Teachers and the school will never understand or will refuse to understand what accommodations special needs kids need. Luke has been bullied consistently by his own teachers either actively or passively

condoning the behaviours of the students who bully my son. Home-schooling as I have learned from other parents is the best option. I am still in the process of deschooling Luke at the same time I have never seen him happy and regain his self-worth which is for me is very important.

5. What is your favorite biblical passage?

My favourite passage in the Bible is Psalm 23:1 – “The Lord is my shepherd. I lack nothing.” This passage has been my constant companion. If I am sad and in a crisis, I always find comfort in those words. I know the Lord will not give me these trials if I am not capable of it. He is my strength especially if Andre is not with me as he is a seaman. It sums up everything I feel. Without God, I am nothing. With God, I can do everything.

6. Who are your favorite biblical figures besides Jesus?

Aside from Jesus, my favourite is Mary Magdalene and Mother Mary.

Mama Mary as I call her is my source of comfort too. She is a mother and whenever I have doubt when it

comes to children, I turn to her to help me and guide me. She has never failed me just like Her Son, Jesus.

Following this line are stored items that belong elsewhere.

(** The link alternative captures the display text of the first link-style
    fragment that starts on the line. *)
Lemma link_exact (subject t : str) :
  rmatch subject target_link_alt t [] accept
  = option_map (fun d => [(1%nat, d)]) (link_on_line t).
Proof.
  rewrite target_link_alt_parts. cbn [rmatch].
  induction t as [|c t IH].
  - cbn [rep_lazy link_on_line]. rewrite link_here_exact.
    destruct (link_here []); reflexivity.
  - cbn [rep_lazy link_on_line]. rewrite link_here_exact.
    destruct (link_here (c :: t)); [reflexivity|].
    cbn [option_map cset_mem pred].
    destruct (c =? newline)%N; cbn [negb]; [reflexivity|]. exact IH.
Qed.

Lemma link_on_line_text (t d : str) : link_on_line t = Some d -> d <> [].
Proof.
  intros H. pose proof (link_exact t t) as E. rewrite H in E.
  apply link_alt_captures in E as (c & d' & E).
  injection E as ->. discriminate.
Qed.

(** Only whitespace after a position: the link alternative does not match
    there, nor does the plain one at a line break. *)
Lemma link_on_blank (t : str) :
  forallb isspace t = true -> link_on_line t = None.
Proof.
  induction t as [|c t IH]; intros H.
  - reflexivity.
  - cbn [forallb] in H. apply andb_true_iff in H as [Hc Ht].
    cbn [link_on_line]. unfold link_here at 1. cbn [after_prefix].
    rewrite (space_not_quote c Hc).
    destruct (c =? newline)%N; [reflexivity|]. apply IH. exact Ht.
Qed.

Lemma first_line_blank (t : str) :
  forallb isspace t = true -> forallb isspace (first_line t) = true.
Proof.
  induction t as [|c t IH]; intros H; [reflexivity|].
  cbn [forallb] in H. apply andb_true_iff in H as [Hc Ht].
  cbn [first_line]. destruct (c =? newline)%N; [reflexivity|].
  cbn [forallb]. rewrite Hc. apply IH. exact Ht.
Qed.

Lemma plain_alt_newline (subject t : str) :
  match t with [] => True | c :: _ => (c =? newline)%N = true end ->
  rmatch subject target_plain_alt t [] accept = None.
Proof.
  intros H. unfold target_plain_alt. cbn [rmatch].
  destruct t as [|c t]; [reflexivity|].
  cbn [rep_greedy cset_mem]. rewrite H. reflexivity.
Qed.
(** ** Facts: searching and trimming *)

Lemma starts_with_spec p s : starts_with p s = true <-> exists q, s = p ++ q.
Proof.
  revert s. induction p as [|a p IH]; intros s; cbn.
  - split; [by exists s|done].
  - destruct s as [|b s]; [split; [done|by intros [q Hq]]|].
    rewrite andb_true_iff, IH, Z.eqb_eq. split.
    + intros [-> [q ->]]. by exists q.
    + intros [q [= -> ->]]. split; [done|by exists q].
Qed.

Lemma starts_with_app p q : starts_with p (p ++ q) = true.
Proof. apply starts_with_spec. by exists q. Qed.

Lemma ends_with_spec p s : ends_with p s = true <-> exists q, s = q ++ p.
Proof.
  unfold ends_with. rewrite starts_with_spec. split; intros [q Hq].
  - exists (rev q). rewrite <- (rev_involutive s), Hq, rev_app_distr. by rewrite rev_involutive.
  - exists (rev q). by rewrite Hq, rev_app_distr.
Qed.

Lemma ends_with_app p q : ends_with p (q ++ p) = true.
Proof. apply ends_with_spec. by exists q. Qed.

Lemma find_char_app c p q : c ∉ p -> find_char c (p ++ c :: q) = Some (zlen p).
Proof.
  induction p as [|d p IH]; intros Hc; cbn [app find_char].
  - by rewrite Z.eqb_refl.
  - destruct (Z.eqb_spec d c); [set_solver|]. rewrite IH by set_solver. cbn.
    f_equal. rewrite zlen_cons. lia.
Qed.

Lemma find_char_Some c s i :
  find_char c s = Some i ->
  exists p q, s = p ++ c :: q /\ c ∉ p /\ i = zlen p.
Proof.
  revert i. induction s as [|d s IH]; intros i; cbn [find_char]; [done|].
  destruct (Z.eqb_spec d c) as [->|].
  - intros [= <-]. exists [], s. split_and!; [done|set_solver|done].
  - destruct (find_char c s) as [j|]; [|done]. intros [= <-].
    destruct (IH j eq_refl) as (p & q & -> & Hp & ->).
    exists (d :: p), q. split_and!; [done|set_solver|rewrite zlen_cons; lia].
Qed.

(** No white space at the ends. *)
Definition tidy (s : str) : Prop :=
  match s with [] => True | c :: _ => is_whitespace c = false end /\
  match rev s with [] => True | c :: _ => is_whitespace c = false end.

Lemma trim_tidy s : tidy s -> trim s = s.
Proof.
  intros [Hh Hl]. unfold trim. assert (trim_start s = s) as ->.
  { destruct s as [|c s]; [done|]. cbn. by rewrite Hh. }
  unfold trim_end. destruct (rev s) as [|c r] eqn:E.
  - apply (f_equal (@rev Z)) in E. rewrite rev_involutive in E. by rewrite E.
  - cbn [trim_start]. rewrite Hl, <- E. apply rev_involutive.
Qed.

Lemma tidy_quoted s : tidy (c_dquote :: s ++ [c_dquote]).
Proof.
  split; [done|]. by rewrite app_comm_cons, rev_app_distr.
Qed.

Lemma unquote_quoted v : unquote (c_dquote :: v ++ [c_dquote]) = v.
Proof.
  unfold unquote. change (starts_with [c_dquote] (c_dquote :: v ++ [c_dquote])) with true.
  rewrite app_comm_cons, ends_with_app. rewrite zlen_app, zlen_cons. zlen_pos.
  change (zlen [c_dquote]) with 1. rewrite (proj2 (Z.leb_le _ _)) by lia. cbn [andb].
  change ((c_dquote :: v) ++ [c_dquote]) with ([c_dquote] ++ v ++ [c_dquote]).
  by apply zslice_mid; [|lia].
Qed.

(** Trimming a tidy text behind a blank. *)
Lemma trim_space s : trim (c_space :: s) = trim s.
Proof. reflexivity. Qed.

Lemma trim_end_space s : trim_end (s ++ [c_space]) = trim_end s.
Proof. unfold trim_end. by rewrite rev_app_distr. Qed.

Lemma trim_space_end s : trim (s ++ [c_space]) = trim s.
Proof.
  unfold trim. induction s as [|c s IH]; [done|]. cbn [app trim_start].
  destruct (is_whitespace c); [done|]. apply (trim_end_space (c :: s)).
Qed.

(** ** Facts: order *)

Lemma str_cmp_eq a b : str_cmp a b = Eq <-> a = b.
Proof.
  revert b. induction a as [|x a IH]; intros [|y b]; cbn; try done.
  destruct (Z.compare_spec x y) as [->|Hlt|Hlt]; [rewrite IH|..]; split; congruence || (intros [= -> _]; lia) || done.
Qed.

#[export] Instance str_cmp_laws : CmpLaws str_cmp.
Proof.
  split.
  - intros x. induction x as [|c x IH]; intros [|d y]; cbn; try done.
    rewrite (Z.compare_antisym c d). destruct (c ?= d); cbn; [apply IH|done|done].
  - intros x. induction x as [|c x IH]; intros [|d y] [|e z]; cbn; try done.
    destruct (Z.compare_spec c d) as [->|H1|H1], (Z.compare_spec d e) as [->|H2|H2]; try done.
    + apply IH.
    + intros _ _. by rewrite (proj2 (Z.compare_lt_iff c e)).
    + intros _ _. rewrite (proj2 (Z.compare_lt_iff c e)); [done|lia].
Qed.

(** ** Facts: lines *)

Lemma lines_from_app acc l rest :
  c_nl ∉ l -> lines_from acc (l ++ c_nl :: rest) = strip_cr (rev acc ++ l) :: lines rest.
Proof.
  revert acc. induction l as [|c l IH]; intros acc Hl; cbn [app lines_from].
  - by rewrite app_nil_r.
  - destruct (Z.eqb_spec c c_nl); [set_solver|]. rewrite IH by set_solver.
    cbn [rev]. by rewrite <- app_assoc.
Qed.

Lemma lines_app l rest : c_nl ∉ l -> lines (l ++ c_nl :: rest) = strip_cr l :: lines rest.
Proof. intros. unfold lines at 1. by rewrite lines_from_app. Qed.

Lemma strip_cr_id l c : c <> c_cr -> strip_cr (l ++ [c]) = l ++ [c].
Proof.
  intros. unfold strip_cr. rewrite rev_app_distr. cbn.
  by destruct (Z.eqb_spec c c_cr).
Qed.

(** The text of a list of lines. *)
Definition unlines (l : list str) : str := l ≫= fun x => x ++ [c_nl].

(** A line that [lines] and [trim] leave alone. *)
Definition plain_line (l : str) : Prop := c_nl ∉ l /\ tidy l.

Lemma plain_strip_cr l : tidy l -> strip_cr l = l.
Proof.
  intros [_ Hl]. unfold strip_cr. destruct (rev l) as [|c r]; [done|].
  by destruct (Z.eqb_spec c c_cr) as [->|].
Qed.

Lemma lines_unlines l : Forall plain_line l -> lines (unlines l) = l.
Proof.
  induction 1 as [|x l [Hn Ht] _ IH]; [done|]. unfold unlines. rewrite bind_cons.
  rewrite <- app_assoc. cbn [app]. rewrite lines_app by done. rewrite plain_strip_cr by done.
  f_equal. exact IH.
Qed.

(** ** Facts: splitting at white space *)

(** Each inner run of white space becomes one blank, a final one nothing. *)
Fixpoint collapse_from (pending : bool) (s : str) : str :=
  match s with
  | [] => []
  | c :: s' =>
      if is_whitespace c then collapse_from true s'
      else (if pending then [c_space] else []) ++ c :: collapse_from false s'
  end.

Definition collapse (s : str) : str := collapse_from false (trim_start s).

Lemma join_cons_ne sep p l : l <> [] -> join sep (p :: l) = p ++ sep ++ join sep l.
Proof. by destruct l. Qed.

Lemma split_ws_from_ne acc s : acc <> [] -> split_ws_from acc s <> [].
Proof.
  revert acc. induction s as [|c s IH]; intros acc Ha; cbn; [by destruct acc|].
  destruct (is_whitespace c); [by destruct acc|]. by apply IH.
Qed.

Lemma join_split_ws s :
  (forall acc, acc <> [] -> join [c_space] (split_ws_from acc s) = rev acc ++ collapse_from false s) /\
  (split_ws_from [] s = [] \/ split_ws_from [] s <> [] /\
     [c_space] ++ join [c_space] (split_ws_from [] s) = collapse_from true s) /\
  (split_ws_from [] s = [] -> collapse_from true s = []).
Proof.
  induction s as [|c s (IH1 & IH2 & IH3)].
  - split_and!; [|by left|done]. intros [|a acc] Ha; [done|]. cbn. by rewrite app_nil_r.
  - cbn [split_ws_from collapse_from]. destruct (is_whitespace c).
    + split_and!; [|exact IH2|exact IH3]. intros [|a acc] Ha; [done|].
      destruct IH2 as [E|[Hne <-]].
      * rewrite E, (IH3 E). by rewrite app_nil_r.
      * by rewrite join_cons_ne.
    + split_and!.
      * intros acc Ha. rewrite (IH1 (c :: acc)) by done. cbn [rev]. by rewrite <- app_assoc.
      * right. split; [by apply split_ws_from_ne|]. by rewrite (IH1 [c]).
      * intros E. by apply split_ws_from_ne in E.
Qed.

Lemma join_split_whitespace s : join [c_space] (split_whitespace s) = collapse s.
Proof.
  unfold split_whitespace, collapse. induction s as [|c s IH]; [done|].
  cbn [split_ws_from trim_start]. destruct (is_whitespace c) eqn:Hc; [done|].
  destruct (join_split_ws s) as [IH1 _]. rewrite (IH1 [c]) by done.
  cbn [collapse_from]. by rewrite Hc.
Qed.

(** A word: something without white space. *)
Definition word (w : str) : Prop := w <> [] /\ forallb (fun c => negb (is_whitespace c)) w = true.

Lemma split_ws_word acc w s :
  forallb (fun c => negb (is_whitespace c)) w = true ->
  split_ws_from acc (w ++ s) = split_ws_from (rev w ++ acc) s.
Proof.
  revert acc. induction w as [|c w IH]; intros acc Hw; [done|]. cbn in Hw.
  apply andb_true_iff in Hw as [Hc Hw]. cbn [app split_ws_from].
  apply negb_true_iff in Hc. rewrite Hc, IH by done. cbn. by rewrite <- app_assoc.
Qed.

Lemma split_whitespace_word w s :
  word w -> split_whitespace (w ++ c_space :: s) = w :: split_whitespace s.
Proof.
  intros [Hne Hw]. unfold split_whitespace. rewrite split_ws_word by done. rewrite app_nil_r.
  cbn [split_ws_from]. change (is_whitespace c_space) with true. cbn iota.
  destruct (rev w) as [|c r] eqn:E.
  - apply (f_equal (@rev Z)) in E. rewrite rev_involutive in E. done.
  - by rewrite <- E, rev_involutive.
Qed.

(** ** Facts: parsing what was shown *)

Lemma parse_digits_value bits radix acc s v :
  0 <= acc -> digits_value radix acc s = Some v -> v < 2 ^ bits -> 1 <= radix ->
  parse_digits bits radix acc s = Some v.
Proof.
  intros Ha Hv Hb Hr. revert acc Ha Hv.
  assert (Hd : forall c d, digit_val radix c = Some d -> 0 <= d).
  { intros c d. unfold digit_val, is_ascii_digit, is_ascii_lower, is_ascii_upper, in_range.
    destruct (Z.leb_spec 48 c), (Z.leb_spec c 57), (Z.leb_spec 97 c), (Z.leb_spec c 122),
      (Z.leb_spec 65 c), (Z.leb_spec c 90); cbn; try lia; zcase; intros Hd; try discriminate Hd; injection Hd as <-; lia. }
  assert (Hmono : forall s acc v, 0 <= acc -> digits_value radix acc s = Some v -> acc <= v).
  { clear - Hd Hr. induction s as [|c s IH]; intros acc v Ha; cbn; [intros [= ->]; lia|].
    destruct (digit_val radix c) as [d|] eqn:E; [|done]. cbn. intros Hv.
    specialize (Hd _ _ E). apply IH in Hv; nia. }
  induction s as [|c s IH]; intros acc Ha; cbn; [done|].
  destruct (digit_val radix c) as [d|] eqn:E; [|done]. cbn. intros Hv.
  specialize (Hd _ _ E). assert (Hacc : 0 <= acc * radix + d) by nia.
  pose proof (Hmono _ _ _ Hacc Hv).
  destruct (Z.ltb_spec (acc * radix + d) (2 ^ bits)); [|lia]. by apply IH.
Qed.

Lemma digit_char_not_plus d : 0 <= d -> digit_char d <> c_plus.
Proof. intros. unfold digit_char. zcase; lia. Qed.

Lemma show_fuel_head fuel radix n :
  1 <= radix -> 0 <= n -> match show_fuel fuel radix n with [] => True | c :: _ => c <> c_plus end.
Proof.
  intros Hr. revert n. induction fuel as [|f IH]; intros n Hn; cbn [show_fuel]; [done|]. zcase.
  - by apply digit_char_not_plus.
  - specialize (IH (n / radix) ltac:(apply Z.div_pos; lia)).
    destruct (show_fuel f radix (n / radix)); cbn; [|done].
    apply digit_char_not_plus. apply Z.mod_pos_bound. lia.
Qed.

(** An unsigned number printed with padding parses back. *)
Lemma parse_uint_padded bits radix w n :
  2 <= radix <= 36 -> 0 <= n < 2 ^ bits ->
  parse_uint bits radix (pad_zero w (show_radix radix n)) = Some n.
Proof.
  intros Hr Hn. pose proof (digits_value_pad_zero radix Hr w n ltac:(lia)) as Hv.
  destruct (show_radix_spec radix Hr n ltac:(lia)) as (_ & _ & Hl & _).
  assert (Hh : match pad_zero w (show_radix radix n) with [] => False | c :: _ => c <> c_plus end).
  { unfold pad_zero, zrep. destruct (Z.to_nat _); cbn; [|done].
    pose proof (show_fuel_head (Z.to_nat (Z.log2 n + 1)) radix n ltac:(lia) ltac:(lia)) as Hs.
    fold (show_radix radix n) in Hs. destruct (show_radix radix n); [by cbn in Hl|done]. }
  unfold parse_uint. destruct (pad_zero w (show_radix radix n)) as [|c s]; [done|].
  destruct (Z.eqb_spec c c_plus); [done|]. apply parse_digits_value; [lia|done|lia|lia].
Qed.
Lemma extent_step d e :
  extent_ok e -> access_mode (ex_access e) -> c_nl ∉ ex_filename e ->
  descriptor_line d (print_extent e) = Ok (push_extent (squeeze_extent e) d).
Proof.
  intros He Hm Hn. unfold descriptor_line.
  rewrite trim_tidy by (by apply print_extent_plain). cbv zeta.
  rewrite print_extent_parses by done.
  assert (bool_decide (print_extent e = []) || starts_with [c_hash] (print_extent e) = false) as ->.
  { unfold print_extent. by destruct Hm as [->|[->| ->]]. }
  assert (starts_with (lit "RW ") (print_extent e) || starts_with (lit "RDONLY ") (print_extent e)
          || starts_with (lit "NOACCESS ") (print_extent e) = true) as ->.
  { unfold print_extent. by destruct Hm as [->|[->| ->]]. }
  by rewrite bind_ret_Ok.
Qed.

Fixpoint push_extents (es : list Extent) (d : VmdkDescriptor) : VmdkDescriptor :=
  match es with [] => d | e :: es' => push_extents es' (push_extent e d) end.

Lemma extents_step d es :
  Forall (fun e => extent_ok e /\ access_mode (ex_access e) /\ c_nl ∉ ex_filename e) es ->
  descriptor_lines d (map print_extent es) = Ok (push_extents (map squeeze_extent es) d).
Proof.
  intros Hes. revert d. induction Hes as [|e es (He & Hm & Hn) _ IH]; intros d; [done|].
  cbn [map descriptor_lines]. rewrite extent_step by done. cbn. apply IH.
Qed.

Lemma push_extents_spec es d :
  push_extents es d = Build_VmdkDescriptor (vd_version d) (vd_cid d) (vd_parent_cid d)
    (vd_create_type d) (vd_extents d ++ es) (vd_cylinders d) (vd_heads d) (vd_sectors d)
    (vd_hw_version d) (vd_adapter_type d).
Proof.
  revert d. induction es as [|e es IH]; intros d; cbn [push_extents].
  - rewrite app_nil_r. by destruct d.
  - rewrite IH. cbn. by rewrite <- app_assoc.
Qed.

(** A key with a number. *)
Lemma number_step d key radix w n :
  key_start key = true -> tidy key -> c_eq ∉ key -> c_nl ∉ key -> 2 <= radix <= 36 -> 0 <= n ->
  descriptor_line d (key_line key (pad_zero w (show_radix radix n)))
    = apply_key_value key (pad_zero w (show_radix radix n)) d.
Proof.
  intros Hk Ht He Hn Hr H0. pose proof (pad_zero_word w _ (show_radix_word radix n Hr H0)) as Hw.
  rewrite key_step; [|apply key_line_plain; try done; by destruct key|done..|by apply word_tidy].
  by rewrite unquote_word by (done || apply pad_zero_no_quote, show_radix_no_quote; done).
Qed.

Lemma dec_step d key n :
  key_start key = true -> tidy key -> c_eq ∉ key -> c_nl ∉ key -> 0 <= n ->
  descriptor_line d (key_line key (show_dec n)) = apply_key_value key (show_dec n) d.
Proof.
  intros. rewrite <- (pad_zero_0 (show_dec n)). apply number_step; done || lia.
Qed.

(** A key with a quoted text. *)
Lemma text_step d key v :
  key_start key = true -> tidy key -> c_eq ∉ key -> c_nl ∉ key -> c_nl ∉ v ->
  descriptor_line d (key_line key (quoted v)) = apply_key_value key v d.
Proof.
  intros Hk Ht He Hn Hv.
  rewrite key_step; [|apply quoted_plain; try done; by destruct key|done..|apply tidy_quoted].
  unfold quoted. by rewrite unquote_quoted.
Qed.
End parsing.

(** ** Sizes *)

Lemma sum_u64_ok `{BuildProfile} {E} acc l :
  0 <= acc -> Forall (fun x => 0 <= x) l -> acc + foldr Z.add 0 l < 2 ^ 64 ->
  sum_u64 (E:=E) acc l = Ok (acc + foldr Z.add 0 l).
Proof.
  intros Ha Hl. revert acc Ha. induction Hl as [|x l Hx Hl IH]; intros acc Ha Hb; cbn in *.
  - by rewrite Z.add_0_r.
  - assert (0 <= foldr Z.add 0 l).
    { clear - Hl. induction Hl; cbn; lia. }
    unfold add_u64. rewrite checked_ok by (unfold is_u; lia). rewrite bind_ret_Ok, IH by lia.
    f_equal. lia.
Qed.
Lemma elem_of_extract_networks `{HashOrderLaws} raw n :
  n ∈ extract_networks raw <->
  network_declared raw (nc_name n) /\
  nc_virtual_dev n = raw !! (nc_name n ++ lit ".virtualDev") /\
  nc_network_name n = raw !! (nc_name n ++ lit ".networkName").
Proof.
  unfold extract_networks. rewrite list_elem_of_fmap.
  assert (Hnames : forall name, name ∈ sort_by str_cmp (omap network_name_of (hash_order raw))
                   <-> network_declared raw name).
  { intros name. rewrite sort_by_perm, list_elem_of_omap. unfold network_declared. split.
    - intros ([k v] & Hin & Hs). apply elem_of_hash_order in Hin.
      apply network_name_of_spec in Hs as (-> & ? & ?). by exists v.
    - intros (v & Hk & ? & ?). eexists (_, v). split; [by apply elem_of_hash_order|].
      by apply network_name_of_spec. }
  assert (Hnet : forall name, network_of raw name =
            {| nc_name := name; nc_virtual_dev := raw !! (name ++ lit ".virtualDev");
               nc_network_name := raw !! (name ++ lit ".networkName") |}).
  { intros name. unfold network_of. cbv zeta.
    rewrite (fmt_hole [] (lit ".virtualDev")), (fmt_hole [] (lit ".networkName")), !fmt_plain by done.
    done. }
  split.
  - intros (name & -> & Hin). apply Hnames in Hin. by rewrite Hnet.
  - intros (Hd & Hv & Hn). exists (nc_name n). split; [|by apply Hnames].
    rewrite Hnet, <- Hv, <- Hn. by destruct n.
Qed.

Lemma extract_networks_agree (o1 o2 : HashOrder) (L1 : @HashOrderLaws o1) (L2 : @HashOrderLaws o2) raw :
  extract_networks (H:=o1) raw = extract_networks (H:=o2) raw.
Proof.
  unfold extract_networks. f_equal. apply sort_by_permutation; [apply _| |].
  - intros n1 n2 _ _. apply str_cmp_eq.
  - apply omap_Permutation. by rewrite (@hash_order_perm o1 L1), (@hash_order_perm o2 L2).
Qed.

(** ** The text *)

(** A line as VMware writes it: [key = "value"]. *)
Definition print_kv (kv : str * str) : str :=
  kv.1 ++ lit " = " ++ c_dquote :: kv.2 ++ [c_dquote].

Definition kv_ok (kv : str * str) : Prop :=
  kv.1 <> [] /\ tidy kv.1 /\ c_eq ∉ kv.1 /\ c_nl ∉ kv.1 /\ starts_with [c_hash] kv.1 = false /\
  c_nl ∉ kv.2.

Definition insert_kv (m : gmap str str) (kv : str * str) : gmap str str := <[kv.1 := kv.2]> m.

Lemma print_kv_plain kv : kv_ok kv -> plain_line (print_kv kv).
Proof.
  intros (Hne & [Hh _] & He & Hn & Hc & Hv). unfold print_kv. split; [|].
  - assert (c_nl ∉ lit " = ") by (by apply (bool_decide_unpack _); vm_compute). set_solver.
  - destruct kv as [k v]. cbn [fst snd] in *. destruct k as [|c k]; [done|]. split; [done|].
    replace ((c :: k) ++ lit " = " ++ c_dquote :: v ++ [c_dquote])
      with (((c :: k) ++ lit " = " ++ c_dquote :: v) ++ [c_dquote]) by (by rewrite <- !app_assoc).
    by rewrite rev_app_distr.
Qed.

Lemma kv_line_print m kv : kv_ok kv -> kv_line m (print_kv kv) = insert_kv m kv.
Proof.
  intros Hok. pose proof (print_kv_plain _ Hok) as [_ Ht].
  destruct Hok as (Hne & Hk & He & Hn & Hc & Hv). destruct kv as [k v]. cbn [fst snd] in *.
  unfold kv_line. rewrite trim_tidy by done. cbv zeta.
  assert (Hl : print_kv (k, v) = (k ++ [c_space]) ++ c_eq :: c_space :: c_dquote :: v ++ [c_dquote])
    by (unfold print_kv; cbn [fst snd]; by rewrite <- app_assoc).
  assert (bool_decide (print_kv (k, v) = []) || starts_with [c_hash] (print_kv (k, v)) = false) as ->.
  { unfold print_kv. cbn [fst snd]. by destruct k. }
  rewrite Hl, find_char_app by set_solver. zlen_pos.
  rewrite ztake_app_le, ztake_all by lia. rewrite trim_space_end, trim_tidy by done.
  rewrite zdrop_app_ge by lia.
  replace (zlen (k ++ [c_space]) + 1 - zlen (k ++ [c_space])) with 1 by lia.
  change (zdrop 1 (c_eq :: c_space :: c_dquote :: v ++ [c_dquote]))
    with (c_space :: c_dquote :: v ++ [c_dquote]).
  rewrite trim_space, trim_tidy by apply tidy_quoted. by rewrite unquote_quoted.
Qed.
(* ===== verification/OvaSpec.v ===== *)
(** * OvaSpec: the TAR format and the archive writer

    A reader of USTAR archives written from the format (checksum, magic, octal
    fields, data padded to 512 bytes, two zero blocks at the end), and the
    theorems that what [OvaWriter] produces reads back as the files added,
    followed by the manifest of their digests. *)
From S2P Require Export Ova.

(** ** The format *)

Fixpoint until_nul (b : bytes) : bytes :=
  match b with
  | [] => []
  | x :: b' => if x =? 0 then [] else x :: until_nul b'
  end.

(** A header block: the stored checksum is the sum of the block with the
    checksum field read as spaces. *)
Definition tar_parse_header (b : bytes) : option (bytes * Z) :=
  chk ← digits_value 8 0 (zslice 148 6 b);
  if negb (chk =? sum_bytes (put_at 148 (zrep 8 c_space) b)) then None else
  if negb (bool_decide (zslice 257 6 b = lit "ustar" ++ [0])) then None else
  if negb (bool_decide (zslice 156 1 b = [c_zero])) then None else
  size ← digits_value 8 0 (zslice 124 11 b);
  Some (until_nul (zslice 0 100 b), size).

(** The members from the front of an archive: names and data. *)
Fixpoint tar_members (fuel : nat) (file : bytes) : option (list (bytes * bytes)) :=
  match fuel with
  | O => None
  | S f =>
      if zlen file <? 512 then None else
      if bool_decide (ztake 512 file = zeros 512) then
        if bool_decide (zslice 512 512 file = zeros 512) then Some [] else None
      else
        '(name, size) ← tar_parse_header (ztake 512 file);
        if zlen file <? 512 + size then None else
        cons (name, zslice 512 size file) <$>
          tar_members f (zdrop (512 + size + pad_len 512 size) file)
  end.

Mary Magdalene is another woman whom I can relate to. She wasn’t born sinless and was not a “good” person as the Bible said. She was a prostitute yet she sought out Jesus and asked for forgiveness. Mary Magdalene in my humble opinion must have been forced to prostitution in dire need. She is an epitome of a person who after sinning, decides to turn her life around and serve Jesus. No pretensions. Just serve to her best. She is an epitome of a truly good Christian woman.

7. Who in your life makes you want to be a better person?

 My family makes me want to be a better person. My husband and children bring out the best in me and because of them, I want to be a good wife and mother. They are my whole life and my whole heart.